TV Club

Thank You, Lord, for Mindy

Madison Burge as Becky Sproles and Matt Lauria as Luke Cafferty in Friday Night Lights

David, you are totally right, this was the episode in which the Taylor world fell apart, and it was riveting. I went back to watch the opening sequence at church a second time. It was full of Dillon’s ordinary glory. The early morning sun, Buddy’s good-natured wisecracks, the innocent romping of Jess’ brothers—all was right with the world on a Sunday morning. And then it was entirely not right. I’m not sure Eric will ever think about his family in the same purely doting way again.

As you pointed out, Julie’s crackup exposed all sorts of fascinating undercurrents in the relationship between her and her parents. Those taut scenes made the Derek affair worth it, even for me, its chief detractor. Eric sat in judgment: “I damn well hope so,” he burst out when Tami said that Julie felt ashamed and humiliated. When Eric asked Julie if she knew Derek was married, she couldn’t answer. Tami, meanwhile, tried to do compassion and tough love at once. Hanna, what did you think of her big love talk with Julie—did she live up to your expectations? The mother in me liked the stress Tami put on Julie’s own choices, a word she used twice. And Tami’s closing line, “That is the girl I raised,” put Julie on the hook while taking away some of the sting of Eric’s rejection and disappointment. Julie is still the Taylor daughter. Now she has to act like it.

I also loved how the episode drew its power from the juxtaposition of Julie with Vince. She broke her family code, took a sledge hammer to her father’s image of her, and threw the Taylor household so utterly off balance that Eric was late to pregame with the team and resorted to physically manhandling Julie, ineffectually. (This was a brave scene, I thought—fathers and teenage daughters aren’t supposed to wrestle like that, but they do.) Vince, by contrast, reverted to his father’s code. He went up to the Taylor’s door in his moment of trouble but he didn’t knock. Instead, he appealed to Ornette. Unlike Eric, Ornette did not sit in judgment, because, of course, he’s implicated. His shouldering of Vince’s burden and the savage beating he gave Kenard were the rough justice Ornette had to offer.

David Hudgins, where does Ornette fall on FNL’s moral spectrum? For the first time, I thought he had flashes of likability. He had just the right touch in his speech to Jess’ brothers about the dread of prison. This made me worry that the writers were making us care about him so that we’ll be sorry when this time the father pays for the son’s transgressions. If the cops find Ornette with a gun, or if Kenard’s friends get to him first, will Vince’s TMU prospects and happiness with Jess come crashing down? Will this be the show’s latest lesson about how the accomplishments of football can take you only so far? I thought it was Tim’s role to remind us of this, shades of Jason Street. And I’m not sure the show has enough darkness in its soul for two bleak endings. But it all seemed to teeter on the brink this week, and dramatically speaking, that’s excellent.

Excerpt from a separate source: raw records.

(* ===== verification/Console.v ===== *)
(** * Console: the input half of console.c, kbd.c and uart.c's interrupt

    The line discipline of [consoleintr] over a ring of INPUT_BUF characters, the
    device functions [consoleread] and [consolewrite], and the keyboard decoder.
    What the ports return at the successive calls of [getc] in one interrupt is
    an argument. *)
From S2P Require Import Prelude Memory State Spinlock Consout Vm Sched Bio Log Inode.

(** Where the kernel copies bytes to and from: a local of the caller, or a
    virtual address. *)
Inductive dest := D_local | D_virt (va : Z).
Inductive source := S_local (l : list Z) | S_virt (va : Z).
Definition put (dst : dest) (k : Z) (l : list Z) : M unit :=
  match dst with D_local => mret tt | D_virt va => vstbytes (u32 (va + k)) l end.
Definition fetch (src : source) (k n : Z) : M (list Z) :=
  match src with
  | S_local l =>
      must (if k + n <=? Z.of_nat (length l)
            then Some (take (Z.to_nat n) (drop (Z.to_nat k) l)) else None)
  | S_virt va => vldbytes (u32 (va + k)) (Z.to_nat n)
  end.

(** ** procdump of proc.c *)

Definition state_name (st : procstate) : string :=
  match st with
  | UNUSED => "unused" | EMBRYO => "embryo" | SLEEPING => "sleep " | RUNNABLE => "runble"
  | RUNNING => "run   " | ZOMBIE => "zombie"
  end.
(** The characters of an array up to its NUL. *)
Fixpoint cstr (l : list Z) : list Z :=
  match l with
  | [] => []
  | c :: l' => if c =? 0 then [] else c :: cstr l'
  end.
(** [pcs i]: what getcallerpcs finds on the kernel stack of process [i]. *)
Definition procdump_one (pcs : nat -> list Z) (i : nat) : M unit :=
  p ← getp i;
  if decide (p_state p = UNUSED) then mret tt
  else
    cprintf "%d %s %s"
      [A_int (p_pid p); A_str (Some (bytes_of_string (state_name (p_state p))));
       A_str (Some (cstr (p_name p)))] ;;
    when (bool_decide (p_state p = SLEEPING))
      (mforeach (cstr (take 10 (pcs i))) (fun pc => cprintf " %p" [A_int pc])) ;;
    cprintf nl [].
Definition procdump (pcs : nat -> list Z) : M unit := mforeach (seq 0 NPROC) (procdump_one pcs).

(** ** consoleintr *)

Definition INPUT_BUF : Z := 128.
Definition ctrl (c : Z) : Z := c - 64.
Definition CTRL_P : Z := ctrl 80.
Definition CTRL_U : Z := ctrl 85.
Definition CTRL_H : Z := ctrl 72.
Definition CTRL_D : Z := ctrl 68.
Definition DEL : Z := 0x7f.
Definition CR : Z := 13.

(** [input.buf[k % INPUT_BUF]] *)
Definition input_at (k : console) (i : Z) : Z := cn_buf k !!! Z.to_nat (u32 i mod INPUT_BUF).

Definition backspace : M unit :=
  set_cons (fun k => k <| cn_e := u32 (cn_e k - 1) |>) ;; consputc BACKSPACE.

(** The loop of ^U; [input.e] counts down to [input.w]. *)
Fixpoint kill_line (fuel : nat) : M unit :=
  k ← gets kcons;
  if negb (cn_e k =? cn_w k) && negb (input_at k (cn_e k - 1) =? NL) then
    match fuel with
    | O => diverge
    | S n => backspace ;; kill_line n
    end
  else mret tt.

Definition console_char (c : Z) : M unit :=
  k ← gets kcons;
  when (negb (c =? 0) && (u32 (cn_e k - cn_r k) <? INPUT_BUF))
    (let c := if c =? CR then NL else c in
     set_cons (fun k => k <| cn_buf ::= <[Z.to_nat (cn_e k mod INPUT_BUF) := s8 c]> |>
                          <| cn_e := u32 (cn_e k + 1) |>) ;;
     consputc c ;;
     k ← gets kcons;
     when ((c =? NL) || (c =? CTRL_D) || (cn_e k =? u32 (cn_r k + INPUT_BUF)))
       (set_cons (fun k => k <| cn_w := cn_e k |>) ;; wakeup Ch_input)).

(** The body of the [while] for a character [c >= 0]. *)
Definition console_key (pcs : nat -> list Z) (c : Z) : M unit :=
  if c =? CTRL_P then procdump pcs
  else if c =? CTRL_U then
    k ← gets kcons; kill_line (Z.to_nat (u32 (cn_e k - cn_w k)))
  else if (c =? CTRL_H) || (c =? DEL) then
    k ← gets kcons; when (negb (cn_e k =? cn_w k)) backspace
  else console_char c.

(** [getc] applied to the readings [ins] of its ports, until it returns a
    negative number. *)
Fixpoint consoleintr_loop {A} (pcs : nat -> list Z) (getc : A -> M Z) (ins : list A) : M unit :=
  match ins with
  | [] => diverge
  | x :: ins' =>
      c ← getc x;
      if 0 <=? c then console_key pcs c ;; consoleintr_loop pcs getc ins' else mret tt
  end.
Definition consoleintr {A} (pcs : nat -> list Z) (getc : A -> M Z) (ins : list A) : M unit :=
  acquire L_input ;;
  consoleintr_loop pcs getc ins ;;
  release L_input.

Definition uartintr (pcs : nat -> list Z) (ins : list (Z * Z)) : M unit :=
  consoleintr pcs (fun x => uartgetc (fst x) (snd x)) ins.

(** ** The device functions *)

Section Device.
Context `{DiskDriver}.

(** [while(input.r == input.w)]: whether the process was killed. *)
Definition wait_input : M bool :=
  mloop_sleep
    (k ← gets kcons;
     if cn_r k =? cn_w k then
       p ← curproc;
       if truth (p_killed p) then mret (Some true)
       else sleep Ch_input L_input ;; mret None
     else mret (Some false)).

(** [while(n > 0)], from [n] characters still wanted: how many are left when
    the loop ends, or [None] when killed, and the characters read. *)
Fixpoint consoleread_loop (fuel : nat) (dst : dest) (n target : Z) (acc : list Z) :
    M (option Z * list Z) :=
  match fuel with
  | O => mret (Some n, acc)
  | S f =>
      killed ← wait_input;
      if killed : bool then mret (None, acc)
      else
        k ← gets kcons;
        let c := input_at k (cn_r k) in
        set_cons (fun k => k <| cn_r := u32 (cn_r k + 1) |>) ;;
        if c =? CTRL_D then
          when (n <? target) (set_cons (fun k => k <| cn_r := u32 (cn_r k - 1) |>)) ;;
          mret (Some n, acc)
        else
          put dst (target - n) [u8 c] ;;
          if c =? NL then mret (Some (n - 1), acc ++ [u8 c])
          else consoleread_loop f dst (n - 1) target (acc ++ [u8 c])
  end.
(** The result and the characters stored at [dst]. *)
Definition consoleread (i : nat) (dst : dest) (n : Z) : M (Z * list Z) :=
  iunlock i ;;
  acquire L_input ;;
  '(r, l) ← consoleread_loop (Z.to_nat n) dst n n [];
  release L_input ;;
  ilock i ;;
  mret (match r with None => -1 | Some rest => n - rest end, l).

Definition consolewrite (i : nat) (src : source) (n : Z) : M Z :=
  iunlock i ;;
  acquire L_cons ;;
  mforeach (seqZ 0 n) (fun k => l ← fetch src k 1; mforeach l (fun c => consputc (u8 c))) ;;
  release L_cons ;;
  ilock i ;;
  mret n.

End Device.

(** ** kbd.c *)

Module Kbd.
Definition SHIFT : Z := 1.
Definition CTL : Z := 2.
Definition ALT : Z := 4.
Definition CAPSLOCK : Z := 8.
Definition NUMLOCK : Z := 16.
Definition SCROLLLOCK : Z := 32.
Definition E0ESC : Z := 64.
Definition KBS_DIB : Z := 1.

(** The arrays of kbd.h: a prefix, and the designated entries after it. *)
Definition table (prefix : list Z) (special : list (Z * Z)) (k : Z) : Z :=
  match prefix !! Z.to_nat k with
  | Some c => c
  | None => default 0 ((list_to_map special : gmap Z Z) !! k)
  end.
Definition shiftcode : Z -> Z :=
  table [] [(0x1D, CTL); (0x2A, SHIFT); (0x36, SHIFT); (0x38, ALT); (0x9D, CTL); (0xB8, ALT)].
Definition togglecode : Z -> Z :=
  table [] [(0x3A, CAPSLOCK); (0x45, NUMLOCK); (0x46, SCROLLLOCK)].
(** The cursor block: KEY_UP, KEY_DN, KEY_PGUP, KEY_PGDN, KEY_LF, KEY_RT,
    KEY_HOME, KEY_END, KEY_INS and KEY_DEL. *)
Definition key_block : list (Z * Z) :=
  [(0xC8, 0xE2); (0xD0, 0xE3); (0xC9, 0xE6); (0xD1, 0xE7); (0xCB, 0xE4); (0xCD, 0xE5);
   (0x97, 0xE0); (0xCF, 0xE1); (0xD2, 0xE8); (0xD3, 0xE9)].
Definition str : string -> list Z := bytes_of_string.
Definition keypad : list Z := str "789-456+1230." ++ [0; 0; 0; 0].
Definition normalmap : Z -> Z :=
  table ([0; 0x1B] ++ str "1234567890-=" ++ [8; 9] ++ str "qwertyuiop[]" ++ [10; 0]
    ++ str "asdfghjkl;'`" ++ [0] ++ str "\zxcvbnm,./" ++ [0] ++ str "*" ++ [0] ++ str " "
    ++ replicate 13 0 ++ keypad)
    ([(0x9C, 10); (0xB5, 47)] ++ key_block).
Definition shiftmap : Z -> Z :=
  table ([0; 27] ++ str "!@#$%^&*()_+" ++ [8; 9] ++ str "QWERTYUIOP{}" ++ [10; 0]
    ++ str "ASDFGHJKL:" ++ [34] ++ str "~" ++ [0] ++ str "|ZXCVBNM<>?" ++ [0] ++ str "*" ++ [0] ++ str " "
    ++ replicate 13 0 ++ keypad)
    ([(0x9C, 10); (0xB5, 47)] ++ key_block).
Definition ctl (s : string) : list Z := map (fun c => u8 (c - 64)) (str s).
Definition ctlmap : Z -> Z :=
  table (replicate 16 0 ++ ctl "QWERTYUIOP" ++ [0; 0; 13; 0] ++ ctl "ASDFGHJKL" ++ [0; 0; 0; 0]
    ++ ctl "\ZXCVBNM" ++ [0; 0] ++ ctl "/" ++ [0; 0])
    ([(0x9C, 13); (0xB5, u8 (47 - 64))] ++ key_block).
Definition charcode (k : Z) : Z -> Z :=
  if k =? 0 then normalmap else if k =? 1 then shiftmap else ctlmap.

(** A scan code [data] in shift state [shift]: the new state and the character. *)
Definition decode (shift data : Z) : Z * Z :=
  if data =? 0xE0 then (Z.lor shift E0ESC, 0)
  else if truth (Z.land data 0x80) then
    let data := if truth (Z.land shift E0ESC) then data else Z.land data 0x7F in
    (Z.land shift (u32 (Z.lnot (Z.lor (shiftcode data) E0ESC))), 0)
  else
    let '(data, shift) :=
      if truth (Z.land shift E0ESC)
      then (Z.lor data 0x80, Z.land shift (u32 (Z.lnot E0ESC))) else (data, shift) in
    let shift := Z.lor shift (shiftcode data) in
    let shift := Z.lxor shift (togglecode data) in
    let c := charcode (Z.land shift (Z.lor CTL SHIFT)) data in
    let c :=
      if truth (Z.land shift CAPSLOCK) then
        if (97 <=? c) && (c <=? 122) then c - 32
        else if (65 <=? c) && (c <=? 90) then c + 32 else c
      else c in
    (shift, c).

(** [kbdgetc], given what the status and data ports read. *)
Definition kbdgetc (st data : Z) : M Z :=
  if Z.land st KBS_DIB =? 0 then mret (-1)
  else
    k ← gets kcons;
    let '(shift, c) := decode (cn_shift k) data in
    set_cons (fun k => k <| cn_shift := shift |>) ;;
    mret c.
Definition kbdintr (pcs : nat -> list Z) (ins : list (Z * Z)) : M unit :=
  consoleintr pcs (fun x => kbdgetc (fst x) (snd x)) ins.
End Kbd.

Meanwhile, all the love you lavish on Billy, David, I give to Mindy. She deserves it for those green sunglasses and the purple bikini she rejected for being trashy. Where Billy leads Luke astray by telling him to dial while drunk (that call to the TMU coach has to boomerang), Mindy is pure entertainment in sowing trouble for Becky and Tim. “Baby girl, you know, you are not Tim Riggins’ girlfriend. He’s not gonna be with you,” she decrees, before marching Luke over to mash him and Becky together. Billy and Mindy are our very own Oberon and Titania, a king and queen who leave a trail of destruction behind them. I do not for one second believe that Billy made Tim’s land payments.